Exercise requirements: Each line of the listing that includes the string "Import" needs to be located and copied.
__________
(* ===== verification/PageHeapScenario.v ===== *)
(** The page heap over the system of [BumpOS.v], with the two-level page map: the
    instances, runs that reach interesting states, and the theorems of the page heap
    at those states. *)
From S2P Require Import Prelude SizeMap Span PackedCache PageMap SystemAlloc SysEnv MetaData BumpOS.
From S2P Require Import PageHeap SpanStore PageHeapInv PageHeapOps PageHeapAlloc PageHeapGrow PageHeapNew.
From S2P Require Import PageHeapSpec PageHeapCheck.

Abbreviation BW := (World (Sys := BumpOS)).

#[export] Instance bump_env : Env BW := World_env true.
#[export] Instance bump_ghost : EnvGhost BW := World_ghost.
#[export] Instance bump_env_laws : EnvLaws BW := World_laws true.
#[export] Instance bump_pagemap : PageMap BW := PageMap2.ops MetaDataAlloc (kAddressBits - kPageShift).
#[export] Instance bump_pagemap_laws : PageMapLaws MetaDataAlloc bump_pagemap (PageMap2.ensured2 35).
Proof. apply PageMap2.laws2. lia. Qed.

(** The address of [PageHeap::free_] in the image. *)
Definition bump_free : Z := 2 ^ 20.

#[export] Instance bump_layout : HeapLayout bump_free.
Proof.
  split; [done|]. intros loc i Hi. assert (kMaxPages = 128) by done. simpl.
  unfold free_list, bump_free, bump_base. destruct loc; simpl; unfold free_normal, free_returned, sizeof_Span; lia.
Qed.

(** The state after a computation, or the one before where it gave up. *)
Definition final {S A} (m : M S A) (w : S) : S := match m w with Ok (_, w') => w' | _ => w end.

Lemma wp_final {S A} (m : M S A) (Q : S -> Prop) w : wp m (fun _ w' => Q w') w -> Q w -> Q (final m w).
Proof. unfold wp, final. by destruct (m w) as [[u w']| | |]. Qed.

Definition bump_world (release_disabled : bool) : BW :=
  final (InitModuleAllocators true) (World_zero bump_start false false release_disabled).

Lemma bump_world_ok b : env_ok (bump_world b).
Proof.
  assert (Hz : world_ok (World_zero bump_start false false b)) by (apply World_zero_ok; exact bump_start_ok).
  exact (wp_final _ _ _ (wp_mono _ _ _ _ (wp_InitModuleAllocators true _ Hz) (fun _ w => @proj1 _ _)) Hz).
Qed.

(** A new heap, and the result of a run on it. *)
Definition new_heap (w : BW) : PageHeap :=
  match PageHeap_new bump_free ∅ 1 0 (double_of_Z 1) w with
  | Ok h => h
  | _ => mkPageHeap 1 Clear pm_init [] [] Stats_zero 0 kMaxPages false 0 ∅ ∅ [] 0 0 (double_of_Z 1) w
  end.
Definition bump_heap (release_disabled : bool) : PageHeap := new_heap (bump_world release_disabled).

Lemma new_heap_eq w : PageHeap_new bump_free ∅ (2 ^ 0) 0 (double_of_Z 1) w = Ok (new_heap w).
Proof. reflexivity. Qed.

Fixpoint run_ops (ops : list heap_op) (h : PageHeap) : result (list Z * PageHeap) :=
  match ops with
  | [] => Ok ([], h)
  | o :: ops =>
      '(r, h) ← run_op (free_ := bump_free) o h;
      '(rs, h) ← run_ops ops h;
      Ok (r :: rs, h)
  end.

Definition after (ops : list heap_op) (release_disabled : bool) : PageHeap :=
  match run_ops ops (bump_heap release_disabled) with Ok (_, h) => h | _ => bump_heap release_disabled end.

(** The precondition of an operation, decided. *)
Definition op_preb (strict : bool) (o : heap_op) (A : gmap Z owner) : bool :=
  match o with
  | ONew n sc => (0 <? n) && (n <? 2 ^ 64) && (0 <=? sc) && (sc <? 256)
  | OAligned n a => (0 <? n) && (n <? 2 ^ 64) && (0 <=? a) && (a <? 64)
  | ORegister p sc => bool_decide (is_Some (A !! p)) && (0 <=? sc) && (sc <? 256)
  | ODelete p => bool_decide (is_Some (A !! p))
  | ORelease n => true
  | OAggressive b => negb strict
  end.

Lemma op_preb_ok strict o A : op_preb strict o A = true -> op_pre strict o A.
Proof.
  destruct o; simpl; rewrite ?andb_true_iff, ?bool_decide_eq_true, ?Z.ltb_lt, ?Z.leb_le; try tauto; try lia.
  by destruct strict.
Qed.

Fixpoint ops_ok (strict : bool) (ops : list heap_op) (h : PageHeap) : bool :=
  match ops with
  | [] => true
  | o :: ops => op_preb strict o (abs h) &&
      match run_op (free_ := bump_free) o h with Ok (_, h') => ops_ok strict ops h' | _ => true end
  end.

Abbreviation BInv := (Inv (PageMap2.ensured2 35) bump_free).

Lemma run_ops_Inv strict ops : forall h rs h',
  BInv strict ∅ 0 h -> ops_ok strict ops h = true -> run_ops ops h = Ok (rs, h') -> BInv strict ∅ 0 h'.
Proof.
  induction ops as [|o ops IH]; intros h rs h' HI; simpl; [intros _ ?; by simplify_eq|].
  intros [Hpre Hok]%andb_true_iff Hrun. apply op_preb_ok in Hpre.
  pose proof (wp_run_op strict o h HI Hpre) as Hwp. unfold wp in Hwp.
  destruct (run_op o h) as [[r h1]| | |]; try done. simpl in Hrun. destruct Hwp as [HI1 _].
  destruct (run_ops ops h1) as [[rs1 h2]| | |] eqn:Heq; try done. simpl in Hrun. simplify_eq.
  by eapply (IH h1).
Qed.

Lemma bump_heap_Inv b : BInv true ∅ 0 (bump_heap b).
Proof.
  exact (Inv_new ∅ 0 0 (double_of_Z 1) (bump_world b) _ (bump_world_ok b) ltac:(done) (new_heap_eq _)).
Qed.

Lemma after_Inv strict ops b : ops_ok strict ops (bump_heap b) = true -> BInv strict ∅ 0 (after ops b).
Proof.
  intros Hok. assert (BInv strict ∅ 0 (bump_heap b)) as HI.
  { pose proof (bump_heap_Inv b). destruct strict; [done|by eapply Inv_relax]. }
  unfold after. destruct (run_ops ops (bump_heap b)) as [[rs h]| | |] eqn:Heq; try done.
  by eapply run_ops_Inv.
Qed.

(** Four allocations; the first takes a span of three pages. *)
Definition demo_ops : list heap_op := [ONew 3 0; ONew 5 7; ONew 200 0; OAligned 4 4].
Definition demo : PageHeap := after demo_ops false.
Definition demo_span : Z := 1073741920.

Lemma demo_Inv : BInv true ∅ 0 demo.
Proof. apply after_Inv. vm_compute. reflexivity. Qed.

(** ** The theorems at concrete states *)

Lemma World_provides_Env_witness : EnvLaws (World (Sys := BumpOS)).
Proof. exact (World_provides_Env true). Defined.

Lemma metadata_separate_witness :
  world_reach true bump_start false false false (bump_world false) /\
  forall x, paged (bump_world false) x -> ~ chunk (bump_world false) x.
Proof.
  assert (Hr : world_reach true bump_start false false false (bump_world false))
    by (apply reach_init; vm_compute; reflexivity).
  split; [exact Hr|].
  exact (proj2 (proj2 (metadata_separate true bump_start false false false (bump_world false) bump_start_ok Hr))).
Defined.

Definition bump_sys : SysAlloc := mkSysAlloc bump_start false false false 0 0 (false, false) false 0.

Lemma bump_sys_ok : sa_ok bump_sys.
Proof. split; [exact bump_start_ok|by left]. Qed.

Lemma SystemAlloc_region_witness :
  exists r s', SystemAlloc true 100000 8192 bump_sys = Ok (r, s') /\ system_post 100000 8192 bump_sys r s'.
Proof.
  apply (SystemAlloc_region true 100000 8192 13 bump_sys bump_sys_ok).
  - lia.
  - lia.
  - reflexivity.
  - lia.
  - left. unfold sizeof_MemoryAligner. lia.
Defined.

Lemma PageHeap_refines_witness :
  op_pre true (ODelete demo_span) (abs demo) /\
  wp (run_op (free_ := bump_free) (ODelete demo_span))
    (fun r h' => BInv true ∅ 0 h' /\ owner_step (ODelete demo_span) r (abs demo) (abs h')) demo.
Proof.
  assert (op_pre true (ODelete demo_span) (abs demo)) as Hpre by (apply op_preb_ok; vm_compute; reflexivity).
  split; [exact Hpre|]. exact (PageHeap_refines true (ODelete demo_span) demo demo_Inv Hpre).
Defined.

Lemma reachable_safe_witness :
  run_op (free_ := bump_free) (ONew 3 0) (new_heap (bump_world false)) <> Crash.
Proof.
  pose proof (reachable_safe 0 0 (double_of_Z 1) (bump_world false) (new_heap (bump_world false))
    (bump_world_ok false) ltac:(split; reflexivity || discriminate)
    (reach_new _ _ _ _ _ _ (new_heap_eq (bump_world false)))) as [Hop _].
  apply (Hop (ONew 3 0)). apply op_preb_ok. vm_compute. reflexivity.
Defined.

Lemma NewWithSizeClass_spec_witness :
  wp (NewWithSizeClass bump_free 9 5) (fun r h' => r <> 0 -> h'.(spans) !! r <> None) demo.
Proof.
  eapply wp_mono; [apply (NewWithSizeClass_spec true 9 5 demo demo_Inv); split; reflexivity || discriminate|].
  intros r h' (_ & Hr & _) Hne. destruct (Hr Hne) as (st & (_ & _ & s & Hs & _) & _). congruence.
Defined.

Definition demo_fields : Span :=
  match demo.(spans) !! demo_span with Some s => s | None => NewSpan_fields 0 0 end.

Lemma Delete_spec_witness :
  wp (Delete bump_free demo_span) (fun _ h' => abs h' = delete demo_span (abs demo)) demo.
Proof.
  eapply wp_mono.
  - apply (Delete_spec true demo demo_span demo_fields demo_Inv); vm_compute; reflexivity.
  - intros u h' (_ & Habs & _). exact Habs.
Defined.


Lemma CheckExpensive_succeeds_witness : CheckExpensive bump_free demo = Ok true.
Proof. exact (CheckExpensive_succeeds true demo demo_Inv). Defined.

Lemma span_stats_exact_witness :
  demo.(stats_).(unmapped_bytes) + demo.(stats_).(committed_bytes) = demo.(stats_).(system_bytes).
Proof. exact (proj2 (proj2 (proj2 (proj2 (span_stats_exact true demo demo_Inv))))). Defined.

(** ** Two corners *)

(** With aggressive decommit switched on while the free lists hold both kinds of
    spans: deleting a span decommits and absorbs the normal span before it, and stops
    there, next to a span that was returned earlier. *)
Definition switch_ops : list heap_op :=
  [ONew 2 0; ONew 2 0; ONew 1 0; ONew 1 0; ODelete 1073741920; ORelease 1000;
   ODelete 1073741968; OAggressive true; ODelete 1073742016].

Lemma switch_leaves_adjacent_returned :
  ops_ok false switch_ops (bump_heap false) = true /\
  exists s t, (after switch_ops false).(spans) !! 1073741920 = Some s /\
    (after switch_ops false).(spans) !! 1073742016 = Some t /\
    s.(location) = ON_RETURNED_FREELIST /\ t.(location) = ON_RETURNED_FREELIST /\
    s.(start) + s.(length_) = t.(start).
Proof.
  split; [vm_compute; reflexivity|]. eexists _, _. split; [vm_compute; reflexivity|].
  split; [vm_compute; reflexivity|]. by split_and!.
Qed.

(** Asked for nearly 2^64 bytes at a small alignment, [TCMalloc_SystemAlloc] passes its
    overflow check, raises the alignment to 64, rounds the size up to 0 and succeeds
    with a region of 0 bytes. *)
Lemma SystemAlloc_small_alignment :
  exists s', SystemAlloc true (2 ^ 64 - 20) 8 bump_sys = Ok ((bump_base, 0), s').
Proof. eexists. vm_compute. reflexivity. Qed.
__________
Completed task:
From S2P Require Import Prelude SizeMap Span PackedCache PageMap SystemAlloc SysEnv MetaData BumpOS.
From S2P Require Import PageHeap SpanStore PageHeapInv PageHeapOps PageHeapAlloc PageHeapGrow PageHeapNew.
From S2P Require Import PageHeapSpec PageHeapCheck.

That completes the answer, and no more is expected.